START Records to use

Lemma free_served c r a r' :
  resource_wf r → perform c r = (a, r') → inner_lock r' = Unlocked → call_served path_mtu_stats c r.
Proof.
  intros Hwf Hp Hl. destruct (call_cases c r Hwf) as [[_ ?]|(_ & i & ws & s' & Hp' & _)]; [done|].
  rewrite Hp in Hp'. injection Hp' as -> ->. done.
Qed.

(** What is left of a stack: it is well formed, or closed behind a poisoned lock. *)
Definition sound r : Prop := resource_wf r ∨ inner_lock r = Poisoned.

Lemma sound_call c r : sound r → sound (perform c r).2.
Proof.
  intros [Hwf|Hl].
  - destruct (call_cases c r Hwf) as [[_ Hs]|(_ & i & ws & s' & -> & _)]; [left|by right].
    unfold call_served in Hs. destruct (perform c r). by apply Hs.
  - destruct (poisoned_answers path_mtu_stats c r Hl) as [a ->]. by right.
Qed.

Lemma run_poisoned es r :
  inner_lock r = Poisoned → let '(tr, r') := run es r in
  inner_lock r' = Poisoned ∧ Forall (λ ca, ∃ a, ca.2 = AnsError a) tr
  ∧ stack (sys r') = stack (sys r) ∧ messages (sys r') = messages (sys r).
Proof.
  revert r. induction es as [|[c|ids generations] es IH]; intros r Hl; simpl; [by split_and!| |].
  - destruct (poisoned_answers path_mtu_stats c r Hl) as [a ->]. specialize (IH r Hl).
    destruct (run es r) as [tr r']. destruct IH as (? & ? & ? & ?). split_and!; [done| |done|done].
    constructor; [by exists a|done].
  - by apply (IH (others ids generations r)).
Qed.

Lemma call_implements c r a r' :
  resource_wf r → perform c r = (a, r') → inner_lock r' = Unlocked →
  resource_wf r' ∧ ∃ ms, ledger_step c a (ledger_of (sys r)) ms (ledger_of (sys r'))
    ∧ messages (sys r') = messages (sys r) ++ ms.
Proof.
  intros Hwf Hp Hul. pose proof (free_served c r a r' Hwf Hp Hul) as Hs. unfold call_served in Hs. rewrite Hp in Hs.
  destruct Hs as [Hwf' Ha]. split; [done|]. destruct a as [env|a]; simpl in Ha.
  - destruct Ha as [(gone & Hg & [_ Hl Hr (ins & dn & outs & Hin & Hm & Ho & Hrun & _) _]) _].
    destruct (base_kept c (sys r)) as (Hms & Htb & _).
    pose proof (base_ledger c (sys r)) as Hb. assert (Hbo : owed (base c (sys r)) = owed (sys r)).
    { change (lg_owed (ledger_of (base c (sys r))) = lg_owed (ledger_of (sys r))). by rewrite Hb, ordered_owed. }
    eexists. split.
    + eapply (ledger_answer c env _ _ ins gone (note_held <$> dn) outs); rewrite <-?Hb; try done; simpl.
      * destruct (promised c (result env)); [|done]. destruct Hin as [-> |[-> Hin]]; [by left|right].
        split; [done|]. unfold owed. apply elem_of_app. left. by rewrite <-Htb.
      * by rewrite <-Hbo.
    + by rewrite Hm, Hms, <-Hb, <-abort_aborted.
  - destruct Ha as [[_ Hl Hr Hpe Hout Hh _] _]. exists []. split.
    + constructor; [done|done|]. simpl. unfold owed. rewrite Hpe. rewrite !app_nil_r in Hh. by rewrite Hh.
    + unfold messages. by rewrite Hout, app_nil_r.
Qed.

END Records to use
START Records to use

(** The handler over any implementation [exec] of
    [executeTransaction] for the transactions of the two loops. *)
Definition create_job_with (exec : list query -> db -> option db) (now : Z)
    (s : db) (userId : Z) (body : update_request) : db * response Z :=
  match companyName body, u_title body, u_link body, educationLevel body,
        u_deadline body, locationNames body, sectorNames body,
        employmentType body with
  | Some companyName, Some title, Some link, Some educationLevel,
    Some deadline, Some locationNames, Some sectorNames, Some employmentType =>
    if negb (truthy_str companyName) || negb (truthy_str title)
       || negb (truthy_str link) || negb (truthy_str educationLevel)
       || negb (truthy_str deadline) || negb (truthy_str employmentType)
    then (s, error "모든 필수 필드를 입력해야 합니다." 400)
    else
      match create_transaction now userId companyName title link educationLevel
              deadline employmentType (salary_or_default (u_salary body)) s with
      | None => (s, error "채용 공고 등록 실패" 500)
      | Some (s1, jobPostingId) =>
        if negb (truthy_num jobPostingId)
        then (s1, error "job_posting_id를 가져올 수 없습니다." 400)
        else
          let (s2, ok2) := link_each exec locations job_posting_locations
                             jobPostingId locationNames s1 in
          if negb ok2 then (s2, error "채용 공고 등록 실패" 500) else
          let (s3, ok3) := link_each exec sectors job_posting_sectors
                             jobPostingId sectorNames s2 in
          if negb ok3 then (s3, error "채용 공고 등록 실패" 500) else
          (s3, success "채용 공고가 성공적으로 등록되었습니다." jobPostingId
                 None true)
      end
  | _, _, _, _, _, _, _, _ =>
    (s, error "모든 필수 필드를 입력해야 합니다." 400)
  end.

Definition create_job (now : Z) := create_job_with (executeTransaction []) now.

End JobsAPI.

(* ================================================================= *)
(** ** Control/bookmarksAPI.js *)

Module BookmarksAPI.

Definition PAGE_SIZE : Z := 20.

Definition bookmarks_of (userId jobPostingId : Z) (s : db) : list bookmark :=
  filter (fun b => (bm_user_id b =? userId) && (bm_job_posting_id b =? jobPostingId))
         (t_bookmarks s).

END Records to use

### [About this exercise]
For this exercise, repeat exactly the lines of the data above from the one with "match create_transaction now" down to the one with "End JobsAPI.", both end lines included.

### [Final answer]
      match create_transaction now userId companyName title link educationLevel
              deadline employmentType (salary_or_default (u_salary body)) s with
      | None => (s, error "채용 공고 등록 실패" 500)
      | Some (s1, jobPostingId) =>
        if negb (truthy_num jobPostingId)
        then (s1, error "job_posting_id를 가져올 수 없습니다." 400)
        else
          let (s2, ok2) := link_each exec locations job_posting_locations
                             jobPostingId locationNames s1 in
          if negb ok2 then (s2, error "채용 공고 등록 실패" 500) else
          let (s3, ok3) := link_each exec sectors job_posting_sectors
                             jobPostingId sectorNames s2 in
          if negb ok3 then (s3, error "채용 공고 등록 실패" 500) else
          (s3, success "채용 공고가 성공적으로 등록되었습니다." jobPostingId
                 None true)
      end
  | _, _, _, _, _, _, _, _ =>
    (s, error "모든 필수 필드를 입력해야 합니다." 400)
  end.

Definition create_job (now : Z) := create_job_with (executeTransaction []) now.

End JobsAPI.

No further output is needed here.